Montreal, 2 December 1988

Dec 02, 2009 21:00

It has been a fairly odd couple of weeks -- a crazy time when everyone has too much to think about and plan and just plain get done. The end of the semester, exams, Christmas and all the assorted rigmarole that accompanies each of them. And while Meg is good at being on top of all that stuff, she does not live in a vacuum. All around her, people are stressed out, tempers and moods are fraying and snapping, and even someone who has finished her holiday shopping and been studying for her exams since basically the first day of classes is starting to feel the strain.

And that's before she adds in dealing with things like the faint anxiety that spending a week with Kim and their parents in England is going to wind up being too much, too soon, or quiet worrying over recent odd encounters at the End of the Universe.

She gets home from class wanting nothing more than twenty minutes of peace and quiet. Instead she gets Carrie and Olivia in the middle of an epic fight about who did or didn't erase a message that may or may not have been left on the answering machine. Meg doesn't even take her coat off, just dumps her bag in her room, grabs a book of her desk, and heads back out.

The cafe is off the usual paths beaten by either tourists or university students, Meg found it during the fall of her first year, on one of her Parker-suggested explorations of the city. It's run by Marie-Laure and her daughter Sylvie. Marie-Laure is a short, rather round woman who Meg has never seen without an apron. Sylvie could have stepped off the pages of Vogue. They both know all the regulars by name, and Sylvie makes the best hot chocolate Meg has ever had.

Their cafe is small, and people often stay for hours, so it's not at all uncommon to wait for a table. Meg waits fifteen minutes, today, standing at the counter and chatting with Marie-Laure in between other customers' orders before the table in the corner opens up. She just wants an hour to sit and read her book and not have to be anyone for anyone -- not a student or a roommate or a girlfriend or a daughter or a sister or --

"Hey. This place is pretty packed. You mind if I join you?"

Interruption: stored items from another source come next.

Lemma anchorValue_anchored s : anchorValue s = anchored s.
Proof.
  destruct s as [|c s]; [done|]. unfold anchorValue, anchored, ends_with_dollar.
  cbn [String.list_ascii_of_string]. rewrite last_char_last.
  assert (String.prefix "^" (String c s) = Ascii.eqb c "^") as ->.
  { cbn [String.prefix]. destruct (Ascii.ascii_dec "^" c) as [<-|Hc]; [by destruct s|].
    symmetry. apply Ascii.eqb_neq. by intros ->. }
  assert (bool_decide (Some (last_char c s) = Some "$"%char) = Ascii.eqb (last_char c s) "$") as ->.
  { destruct (Ascii.eqb_spec (last_char c s) "$") as [->|Hn]; [by rewrite bool_decide_true|].
    rewrite bool_decide_false; [done|]. by intros [= ?]. }
  destruct (Ascii.eqb c "^"), (Ascii.eqb (last_char c s) "$"); cbn [andb]; rewrite ?string_app_nil_r; done.
Qed.

Definition matcher_cmp (m : Matcher) : cmp :=
  match m_Type m, Matches m "" with
  | MatchEqual, false | MatchNotEqual, true => CEq
  | MatchEqual, true | MatchNotEqual, false => CNe
  | MatchRegexp, false | MatchNotRegexp, true => CRe
  | MatchRegexp, true | MatchNotRegexp, false => CNre
  end.

Lemma matcher_clause_template m :
  (matcher_clause m).1 = template (Matches m "") (matcher_cmp m).
Proof. unfold matcher_clause, matcher_cmp. by destruct (m_Type m), (Matches m ""). Qed.

Lemma matcher_clause_holds m ls :
  NoDup (Name <$> ls) →
  clause_holds (Matches m "") (matcher_cmp m) (m_Name m) (matcher_clause m).2 ls = selects m ls.
Proof.
  intros Hnd. unfold clause_holds, selects. rewrite (existsb_label (cmp_holds _ _)) by done.
  unfold matcher_cmp, matcher_clause. destruct (label_value ls (m_Name m)) as [x|]; cbn [from_option].
  - rewrite <-anchorValue_anchored. destruct (m_Type m), (Matches m ""); simpl;
      generalize (pg_match (anchorValue (m_Value m)) x), (bool_decide (x = m_Value m)); by intros [] [].
  - by rewrite xorb_false_r.
Qed.

(** Where the matcher compares as its type says, and PostgreSQL reads its anchored
    pattern as the matcher does, the selected series are those whose label value, empty
    when absent, matches. *)
Lemma selects_matches m ls :
  (∀ x, Matches m x = match m_Type m with
    | MatchEqual => bool_decide (x = m_Value m)
    | MatchNotEqual => negb (bool_decide (x = m_Value m))
    | MatchRegexp => pg_match (anchored (m_Value m)) x
    | MatchNotRegexp => negb (pg_match (anchored (m_Value m)) x)
    end) →
  selects m ls = Matches m (default "" (label_value ls (m_Name m))).
Proof. intros Hm. unfold selects. destruct (label_value ls (m_Name m)) as [x|]; [|done]. by rewrite Hm. Qed.
(* ===== verification/LabelReader.v ===== *)
(** * Labels of series by id

    [getLabelsForIds], [fetchMissingLabels] and [getPrompbLabelsForIds] of
    [src/pkg/pgmodel/sql_reader.go]: the reader keeps a CLOCK cache from label id
    to label and asks PostgreSQL for the ids that are not in it.  The slices
    [keys[numHits:]] and [values[numHits:]] that [fetchMissingLabels] writes to are
    the tails of the caller's slices; an [interface{}] is an option. *)
From S2P Require Import Prelude ClockCache Labels MetricCache.

Module LR.
Import Lbl.

Notation labels_cache := (Clock.Cache Z (option Label)).

Section reader.
Context {D : Type}.

(** The query [GetLabelsSQL]: rows of parallel arrays of ids, keys and values. *)
Definition labels_query : Type := D → list Z → D * res (MC.Rows (list Z * list string * list string)).

(** Readers that run during an insertion, per inserted element. *)
Context (conc : nat → nat → list nat).

(** The body of [for rows.Next()] for the remaining rows: [m] is the current
    length of [misses] and [newLabels], the slices of the full [arr]. *)
Fixpoint label_rows (cache : labels_cache) (misses : list Z) (arr : list (option Label)) (m num : nat)
    (scans : list (res (list Z * list string * list string)))
    : labels_cache * res (list (option Label) * nat) :=
  match scans with
  | [] => (cache, Ok (arr, num))
  | Err err :: _ => (cache, Err err)
  | Panic p :: _ => (cache, Panic p)
  | Ok (ids, keys, vals) :: rest =>
      if negb (length ids =? length keys) then
        (cache, Err (Errorf "query returned a mismatch in ids and keys: %d, %d"))
      else if negb (length keys =? length vals) then
        (cache, Err (Errorf "query returned a mismatch in timestamps and values: %d, %d"))
      else if m <? length keys then
        (cache, Err (Errorf "query returned wrong number of labels: %d, %d"))
      else
        let n := length keys in
        let news := zip_with (λ k v, Some (MkLabel k v)) keys vals in
        match Clock.InsertBatch conc cache ids news with
        | Ok (cache, ids, news, _) =>
            label_rows cache (ids ++ drop n misses) (news ++ drop n arr) n n rest
        | Err err => (cache, Err err)
        | Panic p => (cache, Panic p)
        end
  end.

Meg looks up from the ball at Netherfield to find Roe-bear holding a cup of coffee and indicating the empty chair across from her.

"Um," she says.

"Thanks," Roe-bear says, and sits down. "So, how've you been?"

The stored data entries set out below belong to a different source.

(* ===== verification/Reader.v ===== *)
(** * The querier

    [pgxQuerier] and [DBReader] of [src/pkg/pgmodel/sql_reader.go] and
    [querier.go], with [buildTimeSeries] and [getSeriesPerMetric] of
    [query_builder.go].  The state is the database, the cache of metric table
    names and the cache of labels; the queries are a record of operations. *)
From S2P Require Import Prelude ClockCache Labels MetricCache SampleIter QueryBuilder LabelReader SeriesSet.

Module Rd.
Import Lbl.

Section reader.
Context {F D C : Type} `{GoSort} `{MC.MetricCacheOps C}.

(** The queries the reader runs.  [qc_data] runs the query for samples: the driver
    returns rows even with an error. *)
Record QConn := MkQConn {
  qc_health : D → D * option goerror;
  qc_series : D → string → list QB.sql_arg → D * res (MC.Rows (string * list Z));
  qc_data : D → string → list QB.sql_arg → D * (MC.Rows (SS.data_row F) * option goerror);
  qc_table : D → string → D * res (MC.Rows string);
  qc_labels : LR.labels_query (D:=D);
  qc_labelNames : D → D * res (MC.Rows string);
  qc_labelValues : D → string → D * res (MC.Rows string);
}.

Record pgxQuerier := MkQuerier { q_db : D; metricTableNames : C; q_labels : LR.labels_cache }.

Context (conn : QConn) (Sanitize : list string → string) (ExtensionIsInstalled : bool).
Context (conc : nat → nat → list nat).
(** [Scan] of a row into slices of times (nanoseconds) and values. *)
Context (scan_plain : SS.data_row F → res (list Z * list Z * list F)).

Definition set_db (q : pgxQuerier) (d : D) : pgxQuerier := MkQuerier d (metricTableNames q) (q_labels q).

Definition HealthCheck (q : pgxQuerier) : pgxQuerier * option goerror :=
  let '(d, e) := qc_health conn (q_db q) in (set_db q d, e).

Definition NumCachedLabels (q : pgxQuerier) : nat := Clock.Len (q_labels q).
Definition LabelsCacheCapacity (q : pgxQuerier) : nat := Clock.Cap (q_labels q).

(** A loop that scans one string per row; [rows.Err] is not looked at. *)
Fixpoint scan_strings (scans : list (res string)) : res (list string) :=
  match scans with
  | [] => Ok []
  | s :: rest => let* s := s in let* l := scan_strings rest in Ok (s :: l)
  end.

Definition LabelNames (q : pgxQuerier) : pgxQuerier * res (list string) :=
  let '(d, r) := qc_labelNames conn (q_db q) in
  (set_db q d,
   let* rows := r in let* labelNames := scan_strings (MC.row_scans rows) in
   Ok (go_sort str_lt labelNames)).

Definition LabelValues (q : pgxQuerier) (labelName : string) : pgxQuerier * res (list string) :=
  let '(d, r) := qc_labelValues conn (q_db q) labelName in
  (set_db q d,
   let* rows := r in let* labelValues := scan_strings (MC.row_scans rows) in
   Ok (go_sort str_lt labelValues)).

Definition q_getLabelsForIds (q : pgxQuerier) (ids : list Z) : pgxQuerier * res (list Label) :=
  let '(d, cache, r) := LR.getLabelsForIds conc (qc_labels conn) (q_db q) (q_labels q) ids in
  (MkQuerier d (metricTableNames q) cache, r).

Definition q_getPrompbLabelsForIds (q : pgxQuerier) (ids : list Z) : pgxQuerier * res (list Label) :=
  let '(d, cache, r) := LR.getPrompbLabelsForIds conc (qc_labels conn) (q_db q) (q_labels q) ids in
  (MkQuerier d (metricTableNames q) cache, r).

Definition q_getMetricTableName (q : pgxQuerier) (metric : string) : pgxQuerier * res string :=
  let '(d, names, r) := MC.pgxQuerier_getMetricTableName (qc_table conn) (q_db q) (metricTableNames q) metric in
  (MkQuerier d names (q_labels q), r).

(** [rows.Err] is not looked at here either. *)
Fixpoint getSeriesPerMetric (scans : list (res (string * list Z))) : res (list (string * list Z)) :=
  match scans with
  | [] => Ok []
  | s :: rest => let* x := s in let* l := getSeriesPerMetric rest in Ok (x :: l)
  end.

Definition undefined_table : string := "42P01".

Definition is_undefined_table (err : goerror) : bool :=
  match err with PgError code _ => bool_decide (code = undefined_table) | _ => false end.

Definition querySingleMetric (q : pgxQuerier) (metric : string) (startTime endTime : string)
    (cases : list string) (values : list QB.sql_arg) (hints : option QB.SelectHints)
    (path : list QB.Node) : pgxQuerier * res (list (MC.Rows (SS.data_row F)) * option QB.Node) :=
  match q_getMetricTableName q metric with
  | (q, Err err) => (q, if decide (err = errMissingTableName) then Ok ([], None) else Err err)
  | (q, Panic m) => (q, Panic m)
  | (q, Ok tableName) =>
      let filter := QB.MkFilter tableName startTime endTime in
      match QB.buildTimeseriesByLabelClausesQuery Sanitize ExtensionIsInstalled filter cases values hints path with
      | Err err => (q, Err err)
      | Panic m => (q, Panic m)
      | Ok (sqlQuery, values, topNode) =>
          let '(d, (rows, err)) := qc_data conn (q_db q) sqlQuery values in
          (set_db q d,
           match err with
           | Some err => if is_undefined_table err then Ok ([rows], topNode) else Err err
           | None => Ok ([rows], topNode)
           end)
      end
  end.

The thing is, she does mind. She would mind right now even if it were Alain, because she doesn't want company.

And she cannot imagine what he's is doing here. This isn't a place students congregate, and certainly not English-speaking ones. There are closer, and cheaper, places to get coffee. That's why Meg goes out of her way to come here, where she never runs into anyone she knows.

So what the heck is Roe-bear McCrory doing at Marie-Laure and Sylvie's?

It's just one of those things, surely. Random happenstance or something. It has to be.

(What's the alternative? That he followed her here or something? That seems a little bit paranoid, not to mention ridiculously self-absorbed, doesn't it?)

"Meg?" he says, "How've you been?"

"Fine," she says.

"Me, too," he says. "Professors have been keeping me pretty busy, though. Getting ready for exams and all that. You know, trying to make up all that work I didn't do all fall. You, too?"

Meg takes a moment to be grateful she brought Austen and not Montgomery, as it's a lot harder to pass The Blue Castle off as an assignment. "I've got a lot of reading to do," she says, with a gesture to her book.

"Oh," he says. "Well, if I'm interrupting . . ."

She knows he's waiting for her to say, Oh, no, it's okay, I have a few minutes or words to that effect. And instead she says, "You kind of are, yes."

"Oh," Roe-bear says again.

"There's a table free over by the door now," she adds.

"Oh," he says. "Well, um, maybe another time?"

"Maybe," Meg says, vaguely. "Bye, Robert."

Roe-bear relocates to the table by the door, and Meg goes back to her book. But she can't quite shake the feeling that she's being watched, even though every time she looks up, he's looking somewhere else -- the window, the counter, into his coffee cup.

She tells herself she's being ridiculous.

She hopes she's right about that.

But she sits and reads for almost two hours, anyway, waiting for Roe-bear to leave first.